The teacher watches the student (s) intently, throws a few pings to help them sing better, play better, move better, think better, the student pongs it back. If the student doesn’t get the ball over the net, the teacher serves another one. If the student needs a gentle serve, the teacher will comply. If they need a greater challenge, likewise.

It might be music pinging and ponging across the net or ideas or an improvised musical conversation. The point is that the game is on, the student and teacher actively involved in making music together, with the teacher responsible for keeping score and helping shape the students’ game. And when the student lands an impressive point in the volley, the teacher notices and praises.

So much of teaching is ping-ping-ping and whatever pongs there are have to fall in the “correct place on the table” as determined by the teacher. What kind of game is that?
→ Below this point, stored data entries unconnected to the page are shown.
Definition iGMb : list Z := [
   4091; 4401; 1081; 1229; 2530; 6014; 7947; 5329; 2579; 4751; 6464; 11703; 7023; 2812; 5890; 10698;
   3109; 2125; 1960; 10925; 10601; 10404; 4189; 1875; 5847; 8546; 4615; 5190; 11324; 10578; 5882; 11155;
   8417; 12275; 10599; 7446; 5719; 3569; 5981; 10108; 4426; 8306; 10755; 4679; 11052; 1538; 11857; 100;
   8247; 6625; 9725; 5145; 3412; 7858; 5831; 9460; 5217; 10740; 7882; 7506; 12172; 11292; 6049; 79;
   13; 6938; 8886; 5453; 4586; 11455; 2903; 4676; 9843; 7621; 8822; 9109; 2083; 8507; 8685; 3110;
   7015; 3269; 1367; 6397; 10259; 8435; 10527; 11559; 11094; 2211; 1808; 7319; 48; 9547; 2560; 1228;
   9438; 10787; 11800; 1820; 11406; 8966; 6159; 3012; 6109; 2796; 2203; 1652; 711; 7004; 1053; 8973;
   5244; 1517; 9322; 11269; 900; 3888; 11133; 10736; 4949; 7616; 9974; 4746; 10270; 126; 2921; 6720;
   6635; 6543; 1582; 4868; 42; 673; 2240; 7219; 1296; 11989; 7675; 8578; 11949; 989; 10541; 7687;
   7085; 8487; 1004; 10236; 4703; 163; 9143; 4597; 6431; 12052; 2991; 11938; 4647; 3362; 2060; 11357;
   12011; 6664; 5655; 7225; 5914; 9327; 4092; 5880; 6932; 3402; 5133; 9394; 11229; 5252; 9008; 1556;
   6908; 4773; 3853; 8780; 10325; 7737; 1758; 7103; 11375; 12273; 8602; 3243; 6536; 7590; 8591; 11552;
   6101; 3253; 9969; 9640; 4506; 3736; 6829; 10822; 9130; 9948; 3566; 2133; 3901; 6038; 7333; 6609;
   3468; 4659; 625; 2700; 7738; 3443; 3060; 3388; 3526; 4418; 11911; 6232; 1730; 2558; 10340; 5344;
   5286; 2190; 11562; 6199; 2482; 8756; 5387; 4101; 4609; 8605; 8226; 144; 5656; 8704; 2621; 5424;
   10812; 2959; 11346; 6249; 1715; 4951; 9540; 1888; 3764; 39; 8219; 2080; 2502; 1469; 10550; 8709;
   5601; 1093; 3784; 5041; 2058; 8399; 11448; 9639; 2059; 9878; 7405; 2496; 7918; 11594; 371; 7993;
   3073; 10326; 40; 10004; 9245; 7987; 5603; 4051; 7894; 676; 11380; 7379; 6501; 4981; 2628; 3488;
   10956; 7022; 6737; 9933; 7139; 2330; 3884; 5473; 7865; 6941; 5737; 5613; 9505; 11568; 11277; 2510;
   6689; 386; 4462; 105; 2076; 10443; 119; 3955; 4370; 11505; 3672; 11439; 750; 3240; 3133; 754;
   4013; 11929; 9210; 5378; 11881; 11018; 2818; 1851; 4966; 8181; 2688; 6205; 6814; 926; 2936; 4327;
   10175; 7089; 6047; 9410; 10492; 8950; 2472; 6255; 728; 7569; 6056; 10432; 11036; 2452; 2811; 3787;
   945; 8998; 1244; 8815; 11017; 11218; 5894; 4325; 4639; 3819; 9826; 7056; 6786; 8670; 5539; 7707;
   1361; 9812; 2949; 11265; 10301; 9108; 478; 6489; 101; 1911; 9483; 3608; 11997; 10536; 812; 8915;
   637; 8159; 5299; 9128; 3512; 8290; 7068; 7922; 3036; 4759; 2163; 3937; 3755; 11306; 7739; 4922;
   11932; 424; 5538; 6228; 11131; 7778; 11974; 1097; 2890; 10027; 2569; 2250; 2352; 821; 2550; 11016;
   7769; 136; 617; 3157; 5889; 9219; 6855; 120; 4405; 1825; 9635; 7214; 10261; 11393; 2441; 9562;
   11176; 599; 2085; 11465; 7233; 6177; 4801; 9926; 9010; 4514; 9455; 11352; 11670; 6174; 7950; 9766;
   6896; 11603; 3213; 8473; 9873; 2835; 10422; 3732; 7961; 1457; 10857; 8069; 832; 1628; 3410; 4900;
   10855; 5111; 9543; 6325; 7431; 4083; 3072; 8847; 9853; 10122; 5259; 11413; 6556; 303; 1465; 3871;
   4873; 5813; 10017; 6898; 3311; 5947; 8637; 5852; 3856; 928; 4933; 8530; 1871; 2184; 5571; 5879;
   3481; 11597; 9511; 8153; 35; 2609; 5963; 8064; 1080; 12039; 8444; 3052; 3813; 11065; 6736; 8454;
   2340; 7651; 1910; 10709; 2117; 9637; 6402; 6028; 2124; 7701; 2679; 5183; 6270; 7424; 2597; 6795;
   9222; 10837; 280; 8583; 3270; 6753; 2354; 3779; 6102; 4732; 5926; 2497; 8640; 10289; 6107; 12127;
   2958; 12287; 10292; 8086; 817; 4021; 2610; 1444; 5899; 11720; 3292; 2424; 5090; 7242; 5205; 5281;
   9956; 2702; 6656; 735; 2243; 11656; 833; 3107; 6012; 6801; 1126; 6339; 5250; 10391; 9642; 5278;
   3513; 9769; 3025; 779; 9433; 3392; 7437; 668; 10184; 8111; 6527; 6568; 10831; 6482; 8263; 5711;
   9780; 467; 5462; 4425; 11999; 1205; 5015; 6918; 5096; 3827; 5525; 11579; 3518; 4875; 7388; 1931;
   6615; 1541; 8708; 260; 3385; 4792; 4391; 5697; 7895; 2155; 7337; 236; 10635; 11534; 1906; 4793;
   9527; 7239; 8354; 5121; 10662; 2311; 3346; 8556; 707; 1088; 4936; 678; 10245; 18; 5684; 960;
   4459; 7957; 226; 2451; 6; 8874; 320; 6298; 8963; 8735; 2852; 2981; 1707; 5408; 5017; 9876;
   9790; 2968; 1899; 6729; 4183; 5290; 10084; 7679; 7941; 8744; 5694; 3461; 4175; 5747; 5561; 3378;
   5227; 952; 4319; 9810; 4356; 3088; 11118; 840; 6257; 486; 6000; 1342; 10382; 6017; 4798; 5489;
   4498; 4193; 2306; 6521; 1475; 6372; 9029; 8037; 1625; 7020; 4740; 5730; 7956; 6351; 6494; 6917;
   11405; 7487; 10202; 10155; 7666; 7556; 11509; 1546; 6571; 10199; 2265; 7327; 5824; 11396; 11581; 9722;
   2251; 11199; 5356; 7408; 2861; 4003; 9215; 484; 7526; 9409; 12235; 6157; 9025; 2121; 10255; 2519;
   9533; 3824; 8674; 11419; 10888; 4762; 11303; 4097; 2414; 6496; 9953; 10554; 808; 2999; 2130; 4286;
   12078; 7445; 5132; 7915; 245; 5974; 4874; 7292; 7560; 10539; 9952; 9075; 2113; 3721; 10285; 10022;
   9578; 8934; 11074; 9498; 294; 4711; 3391; 1377; 9072; 10189; 4569; 10890; 9909; 6923; 53; 4653;
   439; 10253; 7028; 10207; 8343; 1141; 2556; 7601; 8150; 10630; 8648; 9832; 7951; 11245; 2131; 5765;
   10343; 9781; 2718; 1419; 4531; 3844; 4066; 4293; 11657; 11525; 11353; 4313; 4869; 12186; 1611; 10892;
   11489; 8833; 2393; 15; 10830; 5003; 17; 565; 5891; 12177; 11058; 10412; 8885; 3974; 10981; 7130;
   5840; 10482; 8338; 6035; 6964; 1574; 10936; 2020; 2465; 8191; 384; 2642; 2729; 5399; 2175; 9396;
   11987; 8035; 4375; 6611; 5010; 11812; 9131; 11427; 104; 6348; 9643; 6757; 12110; 5617; 10935; 541;
   135; 3041; 7200; 6526; 5085; 12136; 842; 4129; 7685; 11079; 8426; 1008; 2725; 11772; 6058; 1101;
   1950; 8424; 5688; 6876; 12005; 10079; 5335; 927; 1770; 273; 8377; 2271; 5225; 10283; 116; 11807;
   91; 11699; 757; 1304; 7524; 6451; 8032; 8154; 7456; 4191; 309; 2318; 2292; 10393; 11639; 9481;
   12238; 10594; 9569; 7912; 10368; 9889; 12244; 7179; 3924; 3188; 367; 2077; 336; 5384; 5631; 8596;
   4621; 1775; 8866; 451; 6108; 1317; 6246; 8795; 5896; 7283; 3132; 11564; 4977; 12161; 7371; 1366;
   12130; 10619; 3809; 5149; 6300; 2638; 4197; 1418; 10065; 4156; 8373; 8644; 10445; 882; 8158; 10173;
   9763; 12191; 459; 2966; 3166; 405; 5000; 9311; 6404; 8986; 1551; 8175; 3630; 10766; 9265; 700;
   8573; 9508; 6630; 11437; 11595; 5850; 3950; 4775; 11941; 1446; 6018; 3386; 11470; 5310; 5476; 553;
   9474; 2586; 1431; 2741; 473; 11383; 4745; 836; 4062; 10666; 7727; 11752; 5534; 312; 4307; 4351;
   5764; 8679; 8381; 8187; 5; 7395; 4363; 1152; 5421; 5231; 6473; 436; 7567; 8603; 6229; 8230].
Or conversely, the teacher pings out an idea and sends folks off into small groups to make something up. Common practice in the Orff approach and a worthy one. But without some deeper thought, it falls short. I went to a one-day workshop recently where the teacher did this—six times! I began to wonder, "What are we paying him/her for?" Yes, the initial idea counts, but so does more rigorous work with technique, concepts, improvisational and compositional structures. The group's creation should be the starting point for the teacher to help shape, guide and improve. Always good ideas come forth, but rarely are they deeply artistically satisfying without more grist for the mill. So in this model, the teacher says "ping" and the rest of the day is "pong, pong, pong, pong…"

I was fortunate to have a teacher—Avon Gillespie— open the door of Orff Schulwerk who understood profoundly the art of the game. I dedicated my life to the game and it has never failed to inspire me with its lively volleys across the net. And yet because the Orff approach found its home in factory-belled-and-whistled schools and because the times of deep questioning and cultural upheaval when in began (the 60’s) have been replaced by endless mindless bureaucratic hoops and a system that doesn’t even care any more about the correct answers (it’s all “fake news” because I say so) never mind the provocative questions, I see this dynamic approach to music education reduced to Power-pointed steps on a screen evoking bland sounds from inert bodies while the teachers congratulates themselves on their awesome clever process.

All ping and no pong. Or all pong and no ping. Either way, the game suffers.